ABOUT THIS EXERCISE: Among the records that follow, find the line with "From S2P Require Import ConnState Inbound InboundSpec" and the line with "sending (poll_shutdown h)". Set down those lines and all lines between them exactly, without adding anything.

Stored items
☆ ☆ ☆ ☆ ☆ ☆ ☆

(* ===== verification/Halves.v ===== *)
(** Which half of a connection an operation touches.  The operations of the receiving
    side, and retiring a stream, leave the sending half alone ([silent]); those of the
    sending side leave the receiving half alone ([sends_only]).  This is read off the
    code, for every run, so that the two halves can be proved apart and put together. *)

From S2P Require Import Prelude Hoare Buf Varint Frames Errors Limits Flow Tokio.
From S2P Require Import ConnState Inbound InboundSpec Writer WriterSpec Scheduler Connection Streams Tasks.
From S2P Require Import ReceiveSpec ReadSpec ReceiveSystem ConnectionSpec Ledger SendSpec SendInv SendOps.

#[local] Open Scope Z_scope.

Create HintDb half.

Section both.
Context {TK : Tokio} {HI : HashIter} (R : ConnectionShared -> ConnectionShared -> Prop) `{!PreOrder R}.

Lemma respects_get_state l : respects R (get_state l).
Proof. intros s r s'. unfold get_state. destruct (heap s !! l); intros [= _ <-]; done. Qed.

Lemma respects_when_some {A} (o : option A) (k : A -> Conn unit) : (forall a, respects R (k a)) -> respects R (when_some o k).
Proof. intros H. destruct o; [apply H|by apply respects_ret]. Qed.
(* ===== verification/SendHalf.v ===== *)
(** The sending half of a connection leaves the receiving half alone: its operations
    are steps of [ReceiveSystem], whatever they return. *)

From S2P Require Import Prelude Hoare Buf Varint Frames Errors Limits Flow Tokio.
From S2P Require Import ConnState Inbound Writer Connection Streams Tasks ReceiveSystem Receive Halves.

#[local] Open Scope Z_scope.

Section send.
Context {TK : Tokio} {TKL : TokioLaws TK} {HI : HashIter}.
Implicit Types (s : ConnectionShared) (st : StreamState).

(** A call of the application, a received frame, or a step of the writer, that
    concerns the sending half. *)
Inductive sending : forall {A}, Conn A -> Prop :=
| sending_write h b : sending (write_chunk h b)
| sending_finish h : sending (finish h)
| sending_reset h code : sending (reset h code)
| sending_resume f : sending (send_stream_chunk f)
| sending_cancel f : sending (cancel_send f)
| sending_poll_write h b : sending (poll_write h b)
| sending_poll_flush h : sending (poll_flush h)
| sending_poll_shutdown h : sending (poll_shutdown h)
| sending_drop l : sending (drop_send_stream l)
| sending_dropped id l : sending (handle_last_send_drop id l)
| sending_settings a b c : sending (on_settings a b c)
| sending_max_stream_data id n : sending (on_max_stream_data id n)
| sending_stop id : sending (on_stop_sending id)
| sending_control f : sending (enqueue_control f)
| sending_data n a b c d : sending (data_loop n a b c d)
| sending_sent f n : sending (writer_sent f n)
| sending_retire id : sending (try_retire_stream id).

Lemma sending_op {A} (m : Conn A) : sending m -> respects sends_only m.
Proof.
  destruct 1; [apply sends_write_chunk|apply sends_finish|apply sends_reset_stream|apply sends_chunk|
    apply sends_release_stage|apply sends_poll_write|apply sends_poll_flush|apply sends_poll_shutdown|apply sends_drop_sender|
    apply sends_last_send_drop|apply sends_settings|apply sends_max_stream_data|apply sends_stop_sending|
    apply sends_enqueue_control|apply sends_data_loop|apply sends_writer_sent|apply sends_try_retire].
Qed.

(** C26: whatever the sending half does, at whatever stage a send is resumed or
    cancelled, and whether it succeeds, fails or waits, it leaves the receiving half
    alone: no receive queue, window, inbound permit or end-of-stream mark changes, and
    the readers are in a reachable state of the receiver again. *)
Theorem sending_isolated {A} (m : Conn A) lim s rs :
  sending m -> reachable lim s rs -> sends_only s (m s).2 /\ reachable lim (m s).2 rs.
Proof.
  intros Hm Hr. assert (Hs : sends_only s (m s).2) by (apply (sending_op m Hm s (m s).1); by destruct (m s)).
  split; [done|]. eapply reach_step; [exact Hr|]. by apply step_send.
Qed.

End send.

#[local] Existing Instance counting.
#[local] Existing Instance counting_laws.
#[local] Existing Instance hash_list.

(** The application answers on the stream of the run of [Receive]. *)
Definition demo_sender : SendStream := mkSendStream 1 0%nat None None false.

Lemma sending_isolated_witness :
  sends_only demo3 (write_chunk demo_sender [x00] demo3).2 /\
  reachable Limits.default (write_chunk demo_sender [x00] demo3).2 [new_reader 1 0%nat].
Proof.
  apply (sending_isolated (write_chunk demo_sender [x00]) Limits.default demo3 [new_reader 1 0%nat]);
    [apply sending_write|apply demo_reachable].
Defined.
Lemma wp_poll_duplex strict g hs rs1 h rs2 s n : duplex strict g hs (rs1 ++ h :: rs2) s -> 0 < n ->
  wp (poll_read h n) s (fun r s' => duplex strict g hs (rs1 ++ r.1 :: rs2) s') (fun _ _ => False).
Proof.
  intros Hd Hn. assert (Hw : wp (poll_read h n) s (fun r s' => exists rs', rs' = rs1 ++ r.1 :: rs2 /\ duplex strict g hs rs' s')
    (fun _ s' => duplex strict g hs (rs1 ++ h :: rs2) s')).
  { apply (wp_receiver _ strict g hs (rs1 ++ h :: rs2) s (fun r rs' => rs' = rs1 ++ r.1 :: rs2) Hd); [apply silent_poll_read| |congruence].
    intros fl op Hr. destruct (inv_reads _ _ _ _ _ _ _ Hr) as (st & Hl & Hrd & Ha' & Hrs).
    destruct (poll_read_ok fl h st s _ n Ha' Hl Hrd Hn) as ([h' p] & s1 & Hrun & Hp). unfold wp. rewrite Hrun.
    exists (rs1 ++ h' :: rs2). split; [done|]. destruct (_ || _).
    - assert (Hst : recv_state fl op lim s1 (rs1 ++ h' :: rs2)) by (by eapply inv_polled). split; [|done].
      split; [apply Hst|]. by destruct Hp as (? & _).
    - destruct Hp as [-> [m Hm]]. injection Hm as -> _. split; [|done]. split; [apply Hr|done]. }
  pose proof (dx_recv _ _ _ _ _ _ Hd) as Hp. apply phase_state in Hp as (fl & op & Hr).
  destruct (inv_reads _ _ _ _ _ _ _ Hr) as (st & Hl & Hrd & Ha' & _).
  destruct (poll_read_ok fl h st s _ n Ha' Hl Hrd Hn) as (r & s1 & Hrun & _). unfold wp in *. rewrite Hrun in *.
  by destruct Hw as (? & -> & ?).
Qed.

☆ ☆ ☆ ☆ ☆ ☆ ☆

REPLY:
From S2P Require Import ConnState Inbound InboundSpec Writer WriterSpec Scheduler Connection Streams Tasks.
From S2P Require Import ReceiveSpec ReadSpec ReceiveSystem ConnectionSpec Ledger SendSpec SendInv SendOps.

#[local] Open Scope Z_scope.

Create HintDb half.

Section both.
Context {TK : Tokio} {HI : HashIter} (R : ConnectionShared -> ConnectionShared -> Prop) `{!PreOrder R}.

Lemma respects_get_state l : respects R (get_state l).
Proof. intros s r s'. unfold get_state. destruct (heap s !! l); intros [= _ <-]; done. Qed.

Lemma respects_when_some {A} (o : option A) (k : A -> Conn unit) : (forall a, respects R (k a)) -> respects R (when_some o k).
Proof. intros H. destruct o; [apply H|by apply respects_ret]. Qed.
(* ===== verification/SendHalf.v ===== *)
(** The sending half of a connection leaves the receiving half alone: its operations
    are steps of [ReceiveSystem], whatever they return. *)

From S2P Require Import Prelude Hoare Buf Varint Frames Errors Limits Flow Tokio.
From S2P Require Import ConnState Inbound Writer Connection Streams Tasks ReceiveSystem Receive Halves.

#[local] Open Scope Z_scope.

Section send.
Context {TK : Tokio} {TKL : TokioLaws TK} {HI : HashIter}.
Implicit Types (s : ConnectionShared) (st : StreamState).

(** A call of the application, a received frame, or a step of the writer, that
    concerns the sending half. *)
Inductive sending : forall {A}, Conn A -> Prop :=
| sending_write h b : sending (write_chunk h b)
| sending_finish h : sending (finish h)
| sending_reset h code : sending (reset h code)
| sending_resume f : sending (send_stream_chunk f)
| sending_cancel f : sending (cancel_send f)
| sending_poll_write h b : sending (poll_write h b)
| sending_poll_flush h : sending (poll_flush h)
| sending_poll_shutdown h : sending (poll_shutdown h)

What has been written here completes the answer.